I analyzed our current flow to assess why it does not adequately address our problem.

Insights

  • Our current system requires many repetitive actions from our target audience and fails to consider their core need to publish multiple studies at once.

Insights from market research

Since we couldn't conduct research or testing due to our limited resources, I looked to other website examples to gain design insight.

Insights

  • Making a purchasing choice requires a lot of information juggling and thus a higher cognitive load.
  • Presenting too many interactive components at once can be very overwhelming to an already heavy task.

Design principles

Helping users make choices

The objective

    How do we help our users navigate a complex series of choices?

Key design outcomes

  • We guide the user to make the choices in our intended order
  • Present only one choice on a screen at a time unless other information or choices must be present at the same time
  • We leverage the limited height of a window to progressively display more choices and information once the user needs it

Maintaining visibility for other options

The objective

    We wanted to keep our pay-per-study system available for our small-sized labs. How can we convey that we have both subscription and non-subscription payment options?



Mid-Fi testing

Feedback Insights

  • The option for Pay-Per-Study needed to be more easily noticeable
  • Components that look similar to each other and/or are within one area are understood to all belong to one category, even despite labels saying otherwise


Final version

Key design outcomes

  • Clearly presenting different payment options in different sections prevents affiliating the two

Impact

100%

Stabilized & Increased Monthly Revenue by 100%

Challenge: Navigating between complex choices.

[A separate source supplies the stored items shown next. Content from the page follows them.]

Lemma confined_createtemp P dir pattern : (forall q, below dir q -> P q) -> moves (confined (X := X) P) (os_CreateTemp dir pattern).
Proof.
  intros Hp. apply confined_call. intros w. pose proof (Hp _ (temp_below dir pattern (S (size (files w))) (files w))) as Hb.
  revert Hb. cbn zeta. generalize (temp_name (S (size (files w))) (files w) (dir ++ "/" ++ pattern)). intros n Hn.
  split; [done|]. intros q Hq. cbn. rewrite lookup_insert_ne; [done|]. by intros <-.
Qed.
End confinement.

(** What the execution relies on: the hosts platform writes the file it is asked to
    write and otherwise only looks; the certificate store keeps to its directory;
    the DNS platform changes no file, and only its settings when applying or
    restoring. *)
Class ContainedHosts {X} (p : Hosts.Platform X) : Prop := {
  hosts_read path : moves (confined nothing) (Hosts.PReadFile p path);
  hosts_mode path : moves (confined nothing) (Hosts.PFileMode p path);
  hosts_check path : moves (confined nothing) (Hosts.PCheckWritable p path);
  hosts_write path data mode : moves (confined (eq path)) (Hosts.PWriteFile p path data mode);
}.
Class ContainedDNS {X} (p : SystemDns.Platform X) : Prop := {
  dns_quiet :: SystemDns.QuietPlatform p;
  dns_restore_files st : moves same_files (SystemDns.PRestore p st);
}.

Section hosts_confinement.
Context {X : Type} `{Encoding} (p : Hosts.Platform X) `{!ContainedHosts p}.

Lemma nothing_mono (P : gostring -> Prop) q : nothing q -> P q.
Proof. by intros []. Qed.

Lemma Hosts_WriteState_confined (P : gostring -> Prop) path st : P path -> moves (confined (X := X) P) (Hosts.WriteState path st).
Proof.
  intros Hp. unfold Hosts.WriteState. destruct (is_blank path); [done|].
  apply moves_bind; [apply _|apply moves_wrap, confined_call; done|intros _].
  apply moves_bind; [apply _|by apply moves_wrap|intros data]. by apply moves_wrap, confined_put.
Qed.

Lemma Hosts_RemoveState_confined (P : gostring -> Prop) path : P path -> moves (confined (X := X) P) (Hosts.RemoveState path).
Proof.
  intros Hp. unfold Hosts.RemoveState. apply moves_try; [apply _|by apply confined_remove|].
  intros [|e]; [done|by destruct (os_IsNotExist e)].
Qed.

Lemma checkRollbackWritable_confined path : moves (confined (X := X) (below (filepath_Dir path))) (Hosts.checkRollbackWritable path).
Proof.
  unfold Hosts.checkRollbackWritable. apply moves_bind; [apply _|apply moves_wrap, confined_call; done|intros _].
  apply moves_bind_post with (Q := below (filepath_Dir path)).
  - apply moves_wrap. by apply confined_createtemp.
  - intros w name w' Hn. apply io_wrap_Ok in Hn. by eapply createtemp_below.
  - intros name Hn. apply moves_try; [apply _|apply confined_call; done|intros closeErr].
    apply moves_try; [apply _|by apply confined_remove|intros removeErr]. by repeat case_match.
Qed.

Lemma hosts_guarded_confined P ctxErr cfg k :
  moves (confined P) (k p) -> moves (confined P) (Hosts.guarded ctxErr cfg (Some p) k).
Proof.
  intros Hk. unfold Hosts.guarded. case_match; [done|]. apply moves_bind; [apply _|done|intros _].
  apply moves_bind; [apply _|by destruct ctxErr|by intros _].
Qed.

Definition prepared (cfg : Hosts.Config) (q : gostring) : Prop :=
  q = Hosts.Path cfg ∨ q = Hosts.RollbackPath cfg ∨ below (filepath_Dir (Hosts.RollbackPath cfg)) q.

Lemma Preflight_confined ctxErr cfg : moves (confined (prepared cfg)) (Hosts.PreflightWithPlatform ctxErr cfg (Some p)).
Proof.
  unfold Hosts.PreflightWithPlatform. apply hosts_guarded_confined.
  apply moves_bind; [apply _| |intros _; apply moves_try; [apply _| |intros [|e]; [|done]]].
  - apply moves_wrap. eapply moves_mono, hosts_read. apply nothing_mono.
  - eapply moves_mono, hosts_check. apply nothing_mono.
  - eapply moves_mono, checkRollbackWritable_confined. unfold prepared. tauto.
Qed.

Lemma Apply_confined ctxErr cfg now : moves (confined (prepared cfg)) (Hosts.ApplyWithPlatform ctxErr cfg (Some p) now).
Proof.
  unfold Hosts.ApplyWithPlatform. apply hosts_guarded_confined.
  apply moves_bind; [apply _| |intros original; apply moves_try; [apply _| |intros m]].
  - apply moves_wrap. eapply moves_mono, hosts_read. apply nothing_mono.
  - eapply moves_mono, hosts_mode. apply nothing_mono.
  - apply moves_bind; [apply _| |intros _; apply moves_try; [apply _| |intros [|e]; [done|]]].
    + apply Hosts_WriteState_confined. by right; left.
    + eapply moves_mono, hosts_write. intros q <-. by left.
    + apply moves_try; [apply _|apply Hosts_RemoveState_confined; by right; left|done].
Qed.

(** Restoring writes the file that the rollback state names. *)
Definition restored (w : World X) (path q : gostring) : Prop :=
  q = path ∨ exists data st, files w !! path = Some data ∧ json_decode Hosts.json_state data = Ok st ∧ q = Hosts.StPath st.

Lemma ReadState_reads path (w : World X) st w1 :
  Hosts.ReadState path w = (Ok st, w1) -> exists data, files w !! path = Some data ∧ json_decode Hosts.json_state data = Ok st.
Proof.
  unfold Hosts.ReadState. intros Hr. apply io_bind_Ok in Hr as (data & w2 & Hd & Hr). apply io_wrap_Ok in Hr.
  exists data. unfold os_ReadFile, os_call in Hd. pose proof (next_fault_files w) as Hn.
  destruct (next_fault w) as [[f|] w3]; [done|]. cbn in Hn. rewrite Hn in Hd.
  destruct (files w !! path); [|done]. injection Hd as -> <-. split; [done|]. by injection Hr.
Qed.

Lemma Restore_confined ctxErr path w : confined (restored w path) w (Hosts.RestoreWithPlatform ctxErr path (Some p) w).2.
Proof.
  unfold Hosts.RestoreWithPlatform, io_try at 1.
  assert (confined (restored w path) w (Hosts.ReadState path w).2) as Hr.
  { unfold Hosts.ReadState. revert w. intros w. apply (moves_bind (confined (restored w path))); [apply confined_read|].
    intros data. by apply moves_wrap. }
  destruct (Hosts.ReadState path w) as [[st|e] w1] eqn:Er; cbn [snd] in Hr; [|by case_match].
  apply ReadState_reads in Er as (data & Hd & Hst).
  repeat (case_match; [done|]). etrans; [exact Hr|]. match goal with |- confined ?P _ (?m _).2 => assert (moves (confined P) m) as Hm end; [|apply Hm].
  apply moves_bind; [apply _|by destruct ctxErr|intros _].
  apply moves_bind; [apply _| |intros body; apply moves_try; [apply _| |intros m; apply moves_try; [apply _| |intros [|e]; [|done]]]].
  - apply moves_wrap. eapply moves_mono, hosts_read. apply nothing_mono.
  - eapply moves_mono, hosts_mode. apply nothing_mono.
  - eapply moves_mono, hosts_write. intros q <-. right. by exists data, st.
  - apply Hosts_RemoveState_confined. by left.
Qed.
End hosts_confinement.

Section dns_confinement.
Context {X : Type} `{Externals} `{Encoding} (p : SystemDns.Platform X) `{!ContainedDNS p}.

Lemma moves_touches {A} path (m : IO X A) : moves same_files m -> moves (touches path) m.
Proof. intros Hm w q _. by rewrite (Hm w). Qed.

Lemma dns_preflight_confined cfg now : moves (confined (X := X) nothing) (SystemDns.PreflightWithPlatform cfg (Some p) now).
Proof.
  assert (moves (confined nothing) (SystemDns.PSnapshot p (SystemDns.normalizeConfig cfg))) as Hs.
  { intros w. split; [apply SystemDns.quiet_snapshot_sys|]. intros q _. by rewrite (SystemDns.quiet_snapshot_files (p := p)). }
  unfold SystemDns.PreflightWithPlatform. apply moves_bind; [apply _|done|intros _]. by apply moves_bind; [apply _| |done].
Qed.

Lemma dns_apply_touches cfg now :
  moves (touches (X := X) (SystemDns.SRollbackPath (SystemDns.normalizeConfig cfg))) (SystemDns.ApplyWithPlatform cfg (Some p) now).
Proof.
  unfold SystemDns.ApplyWithPlatform. apply moves_bind; [apply _|done|intros _].
  apply moves_bind; [apply _|apply moves_touches, SystemDns.quiet_snapshot_files|intros snap].
  apply moves_bind; [apply _|apply Rollback.WriteState_touches|intros _].
  apply moves_bind; [apply _|apply moves_wrap, moves_touches, SystemDns.quiet_apply_files|done].
Qed.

An interesting challenge was posed by our complex pricing system. Not only did we have different pricing for different types of organizations, but we offered different discounts for different payment methods as well. This resulted in a complex array of choices that the user had to make. Keeping in mind which choices could be made easily, which ones should be asked first, and asking myself which pieces of information was needed when asking certain questions, helped me determine where, when, and how to structure our pricing page questions.



Looking forward: Addressing customer worries

Since designing this project, I recently came across an article discussing the worries a user may have when deciding to purchase a product. This includes: if the product is a right fit in terms of cost, time, effort, and content. I did not address all of these worries in this page. Looking forward, I'd love to at least add an FAQ to help address some of these worries. As well, if I had done a simple survey beforehand, I may have also been able to elucidate these questions as well.